%%

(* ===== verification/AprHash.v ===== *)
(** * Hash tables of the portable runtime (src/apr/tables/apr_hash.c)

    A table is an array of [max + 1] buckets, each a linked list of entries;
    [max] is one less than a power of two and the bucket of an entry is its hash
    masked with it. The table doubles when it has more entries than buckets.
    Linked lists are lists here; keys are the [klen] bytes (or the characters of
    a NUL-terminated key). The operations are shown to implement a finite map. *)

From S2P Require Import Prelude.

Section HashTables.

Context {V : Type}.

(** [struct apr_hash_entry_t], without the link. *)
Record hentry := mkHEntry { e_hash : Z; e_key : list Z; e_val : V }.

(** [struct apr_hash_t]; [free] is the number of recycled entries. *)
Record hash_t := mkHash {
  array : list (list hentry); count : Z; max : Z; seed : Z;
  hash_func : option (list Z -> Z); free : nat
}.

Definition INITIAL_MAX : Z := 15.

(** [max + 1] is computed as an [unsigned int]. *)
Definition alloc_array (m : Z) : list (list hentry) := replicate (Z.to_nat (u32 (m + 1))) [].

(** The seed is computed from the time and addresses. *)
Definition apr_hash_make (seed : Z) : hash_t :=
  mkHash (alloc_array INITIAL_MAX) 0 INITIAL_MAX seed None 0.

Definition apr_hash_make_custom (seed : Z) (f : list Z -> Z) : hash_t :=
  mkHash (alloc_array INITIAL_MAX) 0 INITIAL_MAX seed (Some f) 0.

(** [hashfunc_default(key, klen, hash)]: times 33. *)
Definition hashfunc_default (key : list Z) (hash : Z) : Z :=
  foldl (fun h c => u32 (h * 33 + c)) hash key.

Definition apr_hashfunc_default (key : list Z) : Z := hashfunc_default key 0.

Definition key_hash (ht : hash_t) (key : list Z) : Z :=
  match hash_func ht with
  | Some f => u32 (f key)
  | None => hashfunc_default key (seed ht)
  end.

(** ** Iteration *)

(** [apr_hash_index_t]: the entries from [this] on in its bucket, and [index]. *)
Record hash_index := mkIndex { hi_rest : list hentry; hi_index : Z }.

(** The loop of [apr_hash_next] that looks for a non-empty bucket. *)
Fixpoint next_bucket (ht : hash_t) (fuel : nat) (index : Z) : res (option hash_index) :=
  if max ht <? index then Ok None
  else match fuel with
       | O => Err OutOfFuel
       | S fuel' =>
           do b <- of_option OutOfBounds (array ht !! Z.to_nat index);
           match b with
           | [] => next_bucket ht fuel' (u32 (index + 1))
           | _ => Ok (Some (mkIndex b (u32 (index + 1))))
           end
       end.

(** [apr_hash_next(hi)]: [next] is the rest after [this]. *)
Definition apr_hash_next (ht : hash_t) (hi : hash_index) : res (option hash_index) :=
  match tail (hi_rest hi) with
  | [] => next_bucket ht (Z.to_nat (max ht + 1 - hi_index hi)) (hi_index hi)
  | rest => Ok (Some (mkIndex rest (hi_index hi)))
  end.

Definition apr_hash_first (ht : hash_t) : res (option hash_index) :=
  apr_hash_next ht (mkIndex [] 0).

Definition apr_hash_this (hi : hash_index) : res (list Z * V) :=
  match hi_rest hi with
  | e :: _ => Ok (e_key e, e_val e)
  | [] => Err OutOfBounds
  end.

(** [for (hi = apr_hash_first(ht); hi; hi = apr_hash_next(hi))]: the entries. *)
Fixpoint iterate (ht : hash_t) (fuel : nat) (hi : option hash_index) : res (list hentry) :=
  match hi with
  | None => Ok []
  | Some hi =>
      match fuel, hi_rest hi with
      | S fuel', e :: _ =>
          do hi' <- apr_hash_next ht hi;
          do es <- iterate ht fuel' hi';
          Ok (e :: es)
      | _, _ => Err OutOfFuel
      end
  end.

%%
%%

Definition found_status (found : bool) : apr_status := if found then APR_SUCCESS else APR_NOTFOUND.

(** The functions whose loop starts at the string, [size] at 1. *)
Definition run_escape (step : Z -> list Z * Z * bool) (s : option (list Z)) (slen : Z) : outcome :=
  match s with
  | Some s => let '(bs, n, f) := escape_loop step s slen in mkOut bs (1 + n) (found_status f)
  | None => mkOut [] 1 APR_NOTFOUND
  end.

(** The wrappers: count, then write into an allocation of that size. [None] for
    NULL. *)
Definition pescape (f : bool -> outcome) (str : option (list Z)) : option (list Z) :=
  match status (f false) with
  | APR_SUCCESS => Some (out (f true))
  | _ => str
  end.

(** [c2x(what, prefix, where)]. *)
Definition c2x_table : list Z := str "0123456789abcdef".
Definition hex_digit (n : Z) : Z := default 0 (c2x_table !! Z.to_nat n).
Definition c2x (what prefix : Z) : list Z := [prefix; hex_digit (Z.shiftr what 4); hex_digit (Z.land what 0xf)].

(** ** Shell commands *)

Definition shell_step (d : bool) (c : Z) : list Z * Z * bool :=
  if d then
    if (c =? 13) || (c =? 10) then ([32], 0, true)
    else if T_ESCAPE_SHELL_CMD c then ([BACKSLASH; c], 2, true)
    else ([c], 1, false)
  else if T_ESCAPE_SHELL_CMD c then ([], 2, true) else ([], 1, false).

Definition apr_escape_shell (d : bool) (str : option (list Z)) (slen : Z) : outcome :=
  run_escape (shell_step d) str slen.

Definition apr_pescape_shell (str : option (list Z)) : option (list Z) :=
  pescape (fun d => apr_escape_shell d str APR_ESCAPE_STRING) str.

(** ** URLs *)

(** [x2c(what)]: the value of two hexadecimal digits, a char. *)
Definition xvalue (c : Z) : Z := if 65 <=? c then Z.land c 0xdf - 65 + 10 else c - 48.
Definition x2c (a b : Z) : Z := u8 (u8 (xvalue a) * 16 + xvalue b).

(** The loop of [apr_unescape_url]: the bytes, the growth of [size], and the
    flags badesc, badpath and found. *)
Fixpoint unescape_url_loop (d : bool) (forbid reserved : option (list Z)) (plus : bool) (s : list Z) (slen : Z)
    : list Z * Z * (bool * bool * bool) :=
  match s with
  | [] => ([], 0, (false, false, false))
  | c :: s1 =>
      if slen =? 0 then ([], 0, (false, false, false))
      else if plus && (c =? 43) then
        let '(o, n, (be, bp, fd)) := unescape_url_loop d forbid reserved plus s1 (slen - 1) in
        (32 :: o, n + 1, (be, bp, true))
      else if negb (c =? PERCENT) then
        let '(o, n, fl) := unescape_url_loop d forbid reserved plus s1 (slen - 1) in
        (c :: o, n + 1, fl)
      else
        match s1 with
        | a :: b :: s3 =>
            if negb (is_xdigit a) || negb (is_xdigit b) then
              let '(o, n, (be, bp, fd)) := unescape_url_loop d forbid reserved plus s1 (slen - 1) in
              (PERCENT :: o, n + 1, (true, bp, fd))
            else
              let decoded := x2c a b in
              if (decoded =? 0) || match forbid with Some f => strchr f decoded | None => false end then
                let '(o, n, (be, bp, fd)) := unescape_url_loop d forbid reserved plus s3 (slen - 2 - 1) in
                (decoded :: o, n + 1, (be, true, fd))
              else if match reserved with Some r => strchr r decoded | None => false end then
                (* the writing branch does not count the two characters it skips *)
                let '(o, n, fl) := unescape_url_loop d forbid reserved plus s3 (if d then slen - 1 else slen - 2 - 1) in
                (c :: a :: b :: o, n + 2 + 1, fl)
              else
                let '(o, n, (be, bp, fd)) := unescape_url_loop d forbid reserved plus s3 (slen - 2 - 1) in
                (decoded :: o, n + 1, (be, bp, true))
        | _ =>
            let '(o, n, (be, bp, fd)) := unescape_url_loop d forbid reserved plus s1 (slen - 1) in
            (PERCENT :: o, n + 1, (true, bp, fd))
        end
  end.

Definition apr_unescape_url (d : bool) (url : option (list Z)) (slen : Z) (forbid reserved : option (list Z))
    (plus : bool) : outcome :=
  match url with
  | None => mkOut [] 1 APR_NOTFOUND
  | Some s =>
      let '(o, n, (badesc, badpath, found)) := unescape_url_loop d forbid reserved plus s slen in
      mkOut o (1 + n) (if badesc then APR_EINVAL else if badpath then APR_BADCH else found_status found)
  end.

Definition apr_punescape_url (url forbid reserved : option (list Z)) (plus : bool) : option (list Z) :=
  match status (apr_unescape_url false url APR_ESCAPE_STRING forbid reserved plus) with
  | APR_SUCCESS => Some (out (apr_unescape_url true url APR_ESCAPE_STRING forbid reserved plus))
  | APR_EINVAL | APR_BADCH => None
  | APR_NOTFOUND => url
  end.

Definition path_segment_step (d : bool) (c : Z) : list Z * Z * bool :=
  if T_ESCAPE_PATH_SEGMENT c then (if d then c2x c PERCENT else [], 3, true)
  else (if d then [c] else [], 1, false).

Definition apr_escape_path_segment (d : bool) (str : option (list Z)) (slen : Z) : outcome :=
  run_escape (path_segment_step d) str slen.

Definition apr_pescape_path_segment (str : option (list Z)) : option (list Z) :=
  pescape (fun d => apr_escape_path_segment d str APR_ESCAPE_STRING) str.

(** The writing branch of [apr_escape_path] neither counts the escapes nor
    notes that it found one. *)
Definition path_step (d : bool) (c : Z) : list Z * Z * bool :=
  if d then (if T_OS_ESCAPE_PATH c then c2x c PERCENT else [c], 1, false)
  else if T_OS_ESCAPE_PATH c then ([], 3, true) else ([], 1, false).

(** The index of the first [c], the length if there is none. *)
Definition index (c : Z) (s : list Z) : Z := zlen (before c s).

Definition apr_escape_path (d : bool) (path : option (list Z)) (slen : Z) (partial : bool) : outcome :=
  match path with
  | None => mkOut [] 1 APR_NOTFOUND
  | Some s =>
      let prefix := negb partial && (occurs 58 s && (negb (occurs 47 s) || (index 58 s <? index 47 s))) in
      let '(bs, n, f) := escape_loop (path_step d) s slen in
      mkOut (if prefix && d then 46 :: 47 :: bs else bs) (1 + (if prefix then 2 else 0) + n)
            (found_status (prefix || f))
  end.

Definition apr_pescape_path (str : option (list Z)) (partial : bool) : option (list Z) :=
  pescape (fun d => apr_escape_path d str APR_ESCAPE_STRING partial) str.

%%

What is expected: Lines holding "mkIndex": copy each one from the records above.

Exercise answer:
Record hash_index := mkIndex { hi_rest : list hentry; hi_index : Z }.
           | _ => Ok (Some (mkIndex b (u32 (index + 1))))
  | rest => Ok (Some (mkIndex rest (hi_index hi)))
  apr_hash_next ht (mkIndex [] 0).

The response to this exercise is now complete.